### Required work
Print out the whole listing below exactly as it is written.

### Extracted records
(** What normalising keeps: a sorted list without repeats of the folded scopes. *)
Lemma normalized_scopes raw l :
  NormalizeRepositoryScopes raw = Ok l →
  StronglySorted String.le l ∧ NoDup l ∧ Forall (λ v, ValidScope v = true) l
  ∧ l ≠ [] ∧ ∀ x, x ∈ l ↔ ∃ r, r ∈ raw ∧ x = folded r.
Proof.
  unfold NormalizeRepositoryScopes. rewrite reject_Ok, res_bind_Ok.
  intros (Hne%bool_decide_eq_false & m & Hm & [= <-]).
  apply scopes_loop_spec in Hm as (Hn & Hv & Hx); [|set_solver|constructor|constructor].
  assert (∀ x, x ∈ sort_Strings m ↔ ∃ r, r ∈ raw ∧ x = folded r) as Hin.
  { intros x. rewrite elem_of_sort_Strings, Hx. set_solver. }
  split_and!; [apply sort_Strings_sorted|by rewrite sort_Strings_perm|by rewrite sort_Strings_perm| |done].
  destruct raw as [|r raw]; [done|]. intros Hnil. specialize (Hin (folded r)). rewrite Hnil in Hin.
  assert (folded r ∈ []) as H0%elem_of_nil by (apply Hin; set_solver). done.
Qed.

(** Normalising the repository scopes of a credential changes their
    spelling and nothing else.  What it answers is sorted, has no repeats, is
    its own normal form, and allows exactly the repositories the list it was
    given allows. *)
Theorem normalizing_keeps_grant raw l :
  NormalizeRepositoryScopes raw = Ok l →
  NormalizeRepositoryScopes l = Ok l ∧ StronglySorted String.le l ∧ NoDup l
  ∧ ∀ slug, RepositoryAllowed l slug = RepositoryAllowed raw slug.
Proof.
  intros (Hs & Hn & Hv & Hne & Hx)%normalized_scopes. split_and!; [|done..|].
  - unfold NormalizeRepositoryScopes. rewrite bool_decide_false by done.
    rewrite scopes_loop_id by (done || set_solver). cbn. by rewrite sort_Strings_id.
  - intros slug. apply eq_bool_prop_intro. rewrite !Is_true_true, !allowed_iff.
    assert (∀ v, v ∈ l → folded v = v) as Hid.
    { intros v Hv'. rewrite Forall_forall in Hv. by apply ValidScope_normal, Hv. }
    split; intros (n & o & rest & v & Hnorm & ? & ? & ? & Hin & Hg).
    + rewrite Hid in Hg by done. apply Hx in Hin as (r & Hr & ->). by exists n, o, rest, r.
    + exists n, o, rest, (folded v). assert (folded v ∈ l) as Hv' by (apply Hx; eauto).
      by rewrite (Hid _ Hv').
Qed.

### Reply
(** What normalising keeps: a sorted list without repeats of the folded scopes. *)
Lemma normalized_scopes raw l :
  NormalizeRepositoryScopes raw = Ok l →
  StronglySorted String.le l ∧ NoDup l ∧ Forall (λ v, ValidScope v = true) l
  ∧ l ≠ [] ∧ ∀ x, x ∈ l ↔ ∃ r, r ∈ raw ∧ x = folded r.
Proof.
  unfold NormalizeRepositoryScopes. rewrite reject_Ok, res_bind_Ok.
  intros (Hne%bool_decide_eq_false & m & Hm & [= <-]).
  apply scopes_loop_spec in Hm as (Hn & Hv & Hx); [|set_solver|constructor|constructor].
  assert (∀ x, x ∈ sort_Strings m ↔ ∃ r, r ∈ raw ∧ x = folded r) as Hin.
  { intros x. rewrite elem_of_sort_Strings, Hx. set_solver. }
  split_and!; [apply sort_Strings_sorted|by rewrite sort_Strings_perm|by rewrite sort_Strings_perm| |done].
  destruct raw as [|r raw]; [done|]. intros Hnil. specialize (Hin (folded r)). rewrite Hnil in Hin.
  assert (folded r ∈ []) as H0%elem_of_nil by (apply Hin; set_solver). done.
Qed.

(** Normalising the repository scopes of a credential changes their
    spelling and nothing else.  What it answers is sorted, has no repeats, is
    its own normal form, and allows exactly the repositories the list it was
    given allows. *)
Theorem normalizing_keeps_grant raw l :
  NormalizeRepositoryScopes raw = Ok l →
  NormalizeRepositoryScopes l = Ok l ∧ StronglySorted String.le l ∧ NoDup l
  ∧ ∀ slug, RepositoryAllowed l slug = RepositoryAllowed raw slug.
Proof.
  intros (Hs & Hn & Hv & Hne & Hx)%normalized_scopes. split_and!; [|done..|].
  - unfold NormalizeRepositoryScopes. rewrite bool_decide_false by done.
    rewrite scopes_loop_id by (done || set_solver). cbn. by rewrite sort_Strings_id.
  - intros slug. apply eq_bool_prop_intro. rewrite !Is_true_true, !allowed_iff.
    assert (∀ v, v ∈ l → folded v = v) as Hid.
    { intros v Hv'. rewrite Forall_forall in Hv. by apply ValidScope_normal, Hv. }
    split; intros (n & o & rest & v & Hnorm & ? & ? & ? & Hin & Hg).
    + rewrite Hid in Hg by done. apply Hx in Hin as (r & Hr & ->). by exists n, o, rest, r.
    + exists n, o, rest, (folded v). assert (folded v ∈ l) as Hv' by (apply Hx; eauto).
      by rewrite (Hid _ Hv').
Qed.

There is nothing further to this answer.